A very important component of the nuclear envelope, in fact, are lamins; a type V intermediate filaments. In the human species, there are four types of lamins: A, B1, B2, and C. There are four types of lamin proteins, but only three genes in the human genome that encode for these four proteins. Through alternative splicing, the gene LMNA encodes for lamin A and lamin C; these two proteins are expressed in differentiated cells.[3] The genes LMNB1 and LMNB2 encode for the B1 and B2 proteins, respectively, and at least one form of lamin B is expressed in every somatic cell.[2][3]

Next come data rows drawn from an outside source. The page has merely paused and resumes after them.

(** Claim C11: Recovery is exact. A node runs its log, takes a checkpoint that
    reports success, and keeps appending. From the checkpoint directory and
    the log file as it then is, the verified load returns that checkpoint; the
    plan, pinned to the log's current head, counts all entries and, to be
    replayed, exactly those appended after the checkpoint; and restoring its
    snapshot file rebuilds, in any engine, the balances, grants and spend the
    engine had at the checkpoint. *)
Theorem recovery_replays_what_followed key ops w0 es w e d os e' w' d' c ops' new w2 e0 :
  open_inner true [] key = Ok w0 -> Z.of_nat (length ops) + Z.of_nat (length ops') < umax 64 ->
  wal_run (T := T) ops w0 = (es, w) -> reachable e ->
  checkpoint_coordinated os e w d = (e', w', (d', Some (Ok c))) ->
  wal_run (T := T) ops' w' = (new, w2) -> ww_poisoned w2 = false ->
  load_and_verify_coordinated_checkpoint d' (ww_file w2) key = Ok c /\
  recovery_plan_inner from_slice_value (cm_snapshot_file (cc_manifest c)) d' (ww_file w2) key (Some (anchor w2)) =
    Ok (mkRecoveryPlan (cc_snapshot c) (Z.of_nat (length (es ++ new))) (Z.of_nat (length new)) (Z.of_nat (length es))) /\
  exists e2, restore e0 (cm_snapshot_file (cc_manifest c)) d' = (Ok (cc_snapshot c), e2) /\
    be_tenant_budgets e2 = be_tenant_budgets e /\ be_initial_microcents e2 = be_initial_microcents e /\
    be_committed_microcents e2 = be_committed_microcents e.
Proof.
  intros (Hk & ->)%open_new Hn Hr He Hc Hr2 Hp. pose proof (reachable_inv e He) as Hinv.
  assert (ww_poisoned w = false) as Hpw.
  { unfold checkpoint_coordinated, flush_and_sync in Hc. destruct (co_directory_ok os), (ww_poisoned w); done. }
  destruct (wal_run_log ops _ [] es w (log_of_empty key Hk) ltac:(cbn; lia) Hr Hpw) as (Hlog & Hkey & Hseq & _).
  pose proof (value_log_run ops _ [] es w (log_of_empty key Hk) (value_log_empty key) ltac:(cbn; lia) Hr Hpw) as Hval.
  cbn [ww_hmac_key ww_sequence app] in Hlog, Hkey, Hseq. pose proof (lo_sequence _ _ Hlog) as Hsr.
  destruct (checkpoint_on_disk os e w d e' w' d' c Hinv ltac:(unfold is_u; lia) Hc) as (Hl & (s & Hs & ->) & -> & _).
  pose proof (wal_run_length ops (mkWalWriter [] 0 "genesis" key false)) as Hlen. rewrite Hr in Hlen. cbn in Hlen.
  destruct (wal_run_log ops' w es new w2 Hlog ltac:(lia) Hr2 Hp) as (Hlog2 & Hkey2 & Hseq2 & _).
  pose proof (value_log_run ops' w es new w2 Hlog Hval ltac:(lia) Hr2 Hp) as Hval2.
  destruct (wal_run_grows ops' w es new w2 Hlog ltac:(lia) Hr2 Hp) as [g Hg].
  destruct (loaded_snapshot d' _ Hl) as [Hls Hvs]. cbn [generation cc_manifest cc_snapshot] in Hls, Hvs.
  rewrite <- Hkey, <- Hkey2. split_and!.
  - unfold load_and_verify_coordinated_checkpoint. rewrite Hl. cbn [mbind result_bind generation cc_anchor].
    pose proof (visit_validates _ _ _ _ _ _ _ _ (lo_run _ _ Hlog)) as V1.
    pose proof (visit_validates _ _ _ _ _ _ _ _ (lo_run _ _ Hlog2)) as V2. rewrite Hg, Hkey2 in V2.
    pose proof (anchor_contained (ww_hmac_key w) (ww_file w) g _ _ (lo_key _ _ Hlog) (lo_lines _ _ Hlog) V1 V2) as A.
    rewrite Hg, Hkey2. cbn [head_state cs_last_sequence cs_last_hash] in A. unfold anchor. fold (keyed_mode (ww_hmac_key w)).
    unfold verify_wal_contains_anchor, verify_wal_keyed_contains_anchor. cbn [wa_keyed]. destruct (ww_hmac_key w) as [k|]; cbn [keyed_mode] in *; by rewrite A.
  - cbn [generation cc_manifest cc_snapshot]. rewrite (plan_exact _ d' _ w2 (es ++ new) Hlog2 Hval2 Hls Hvs ltac:(cbn; lia)).
    cbn. rewrite length_app. do 2 f_equal; lia.
  - destruct (restore_loaded e0 _ d' _ Hls Hvs) as (e2 & E & R). exists e2. split; [done|].
    destruct (try_snapshot e) as [r e1] eqn:Et. cbn in Hs. subst r.
    destruct (snapshot_version e s e1 Hinv Et) as (_ & _ & _ & Ht & _). by apply (restored_maps e (with_watermark s (ww_sequence w)) e2 Hinv Ht R).
Qed.
End plan.

(** ** A concrete node *)

Module Sample.
#[local] Existing Instance toy_hash.

#[export] Instance TenantLedger_eq_dec : EqDecision TenantLedger.
Proof. solve_decision. Defined.
#[export] Instance TenantLedger_countable : Countable TenantLedger.
Proof.
  apply (inj_countable
    (fun l => (tl_tenant_id l, [tl_initial_microcents l; tl_remaining_microcents l; tl_reserved_microcents l; tl_committed_microcents l]))
    (fun p => match p with (t, [a; b; c; d]) => Some (mkTenantLedger t a b c d) | _ => None end)). by intros [].
Defined.
#[export] Instance BudgetSnapshot_eq_dec : EqDecision BudgetSnapshot.
Proof. solve_decision. Defined.
#[export] Instance BudgetSnapshot_countable : Countable BudgetSnapshot.
Proof.
  apply (inj_countable
    (fun s => (bs_tenants s, ([bs_version s; bs_active_reservations s], bs_wal_high_watermark s)))
    (fun p => match p with (t, ([v; a], w)) => Some (mkBudgetSnapshot v t a w) | _ => None end)). by intros [].
Defined.
#[export] Instance WalAnchor_eq_dec : EqDecision WalAnchor.
Proof. solve_decision. Defined.
#[export] Instance WalAnchor_countable : Countable WalAnchor.
Proof.
  apply (inj_countable (fun a => ([wa_schema_version a; wa_last_hash a], (wa_sequence a, wa_keyed a)))
    (fun p => match p with ([s; h], (n, k)) => Some (mkWalAnchor s n h k) | _ => None end)). by intros [].
Defined.
#[export] Instance CheckpointManifest_eq_dec : EqDecision CheckpointManifest.
Proof. solve_decision. Defined.
#[export] Instance CheckpointManifest_countable : Countable CheckpointManifest.
Proof.
  apply (inj_countable
    (fun m => ([cm_schema_version m; cm_snapshot_file m; cm_wal_anchor_file m; cm_ledger_digest_hex m; cm_wal_hash m],
               ([cm_snapshot_version m; cm_wal_sequence m], cm_wal_keyed m)))
    (fun p => match p with
      | ([a; b; c; d; e], ([v; n], k)) => Some (mkCheckpointManifest a b c v d n e k) | _ => None end)). by intros [].
Defined.

(** Values as the bits of their codes. *)
#[export] Instance toy_artifact {A} `{Countable A} : Artifact A.
Proof.
  refine {| to_pretty v := ([pos_bits (encode v)], true); from_json bs := decode (bits_pos bs) |}.
  intros v ps [= <-]. cbn. by rewrite app_nil_r, bits_pos_bits, decode_encode.
Defined.

#[export] Instance toy_value : ValueReader Z (list Z).
Proof.
  refine {| from_slice_value := from_slice_raw |}. intros x ps n p h tail Hs Hn Hp Hh Ht. exists (concat ps).
  by apply (raw_reads_entry x).
Defined.

Definition healthy : SaveOs := mkSaveOs "Xq3" 0 None.
Definition healthy_checkpoint : CheckpointOs := mkCheckpointOs true true healthy healthy healthy.
Definition engine : BudgetEngine := snd (run (OpEnsure "desk" 100) BudgetEngine_new).
Definition log : list (WalEntry Z) * WalWriter := wal_run [OpAppend Written 7] (mkWalWriter [] 0 "genesis" None false).
Definition taken : BudgetEngine * WalWriter * Run CoordinatedCheckpoint :=
  checkpoint_coordinated healthy_checkpoint engine (snd log) ∅.
Definition committed : CoordinatedCheckpoint :=
  generation (mkBudgetSnapshot (2 ^ 63 + 2) [mkTenantLedger "desk" 100 100 0 0] 0 (Some 1)) (anchor (snd log)).
Definition later : list (WalEntry Z) * WalWriter := wal_run [OpAppend Written 8; OpAppend Written 9] (snd log).

Lemma run_eta {A B C D} (p : A * B * (C * D)) : p = (fst (fst p), snd (fst p), (fst (snd p), snd (snd p))).
Proof. by destruct p as [[] []]. Qed.

Lemma storable_toy {A} `{Countable A} (v : A) w :
  write_pieces (LimitedWriter_new MAX_PERSISTENCE_ARTIFACT_BYTES) [pos_bits (encode v)] = (true, w) -> storable v.
Proof. intros Hw. by eexists _, w. Qed.

Lemma taken_committed : snd (snd taken) = Some (Ok committed).
Proof. vm_compute. reflexivity. Qed.
Lemma taken_log : snd (fst taken) = snd log.
Proof. vm_compute. reflexivity. Qed.
Lemma taken_eta : taken = (fst (fst taken), snd log, (fst (snd taken), Some (Ok committed))).
Proof. generalize taken_committed taken_log. generalize taken. intros [[a b] [c d]]. cbn. by intros -> ->. Qed.
End Sample.
Import Sample.

Lemma coordinated_checkpoint_atomic_witness : snd (snd taken) = Some (Ok committed).
Proof.
  refine (proj2 (coordinated_checkpoint_atomic (HF := toy_hash) (T := Z) engine (snd log) ∅ healthy_checkpoint (fst (fst taken)) (snd (fst taken))
    (fst (snd taken)) (snd (snd taken)) _ _) committed _ eq_refl eq_refl eq_refl eq_refl _ _ _ _).
  - exists None, (mkWalWriter [] 0 "genesis" None false). split; [vm_compute; reflexivity|].
    eapply rtc_l; [apply (node_budget (HF := toy_hash) (OpEnsure "desk" 100)); by_compute|]. apply rtc_once.
    replace (snd log) with (snd (append (HF := toy_hash) Written 7 (mkWalWriter [] 0 "genesis" None false))) by (vm_compute; reflexivity).
    apply (node_append (HF := toy_hash) Written 7).
  - exact (run_eta taken).
  - exists (mkBudgetSnapshot (2 ^ 63 + 2) [mkTenantLedger "desk" 100 100 0 0] 0 None).
    split; [vm_compute; reflexivity|reflexivity].
  - split_and!; reflexivity.
  - eapply storable_toy. vm_compute. reflexivity.
  - eapply storable_toy. vm_compute. reflexivity.
  - eapply storable_toy. vm_compute. reflexivity.
Defined.

Lemma recovery_replays_what_followed_witness :
  recovery_plan_inner (HF := toy_hash) (from_slice_value (T := Z)) (cm_snapshot_file (cc_manifest committed))
    (fst (snd taken)) (ww_file (snd later)) None (Some (anchor (snd later))) =
  Ok (mkRecoveryPlan (cc_snapshot committed) 3 2 1).
Proof.
  destruct (recovery_replays_what_followed (HF := toy_hash) (T := Z) (V := list Z) None [OpAppend Written 7]
    (mkWalWriter [] 0 "genesis" None false)
    (fst log) (snd log) engine ∅ healthy_checkpoint (fst (fst taken)) (snd log) (fst (snd taken)) committed
    [OpAppend Written 8; OpAppend Written 9] (fst later) (snd later) BudgetEngine_new) as (_ & H & _).
  - vm_compute; reflexivity.
  - by_compute.
  - apply surjective_pairing.
  - apply reach_run; [by_compute|apply reach_new].
  - exact taken_eta.
  - apply surjective_pairing.
  - vm_compute; reflexivity.
  - rewrite H. vm_compute. reflexivity.
Defined.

Just like other proteins that perform specific roles in the cell, lamins undergo a series of post-translational modifications that allow them to be directed to the nuclear membrane including:[2]

  1. Farnesylation: necessary for protein localization
  2. Advanced glycation end-products: seen in intima and media cells from large elastic arteries
  3. Phosphorylation of lamins
  4. Ubiquitylation and deubiquitylation: protein quality control in the endoplasmic reticulum
  5. Symoylation and desumoylation: a covalent and reversible lysine modification.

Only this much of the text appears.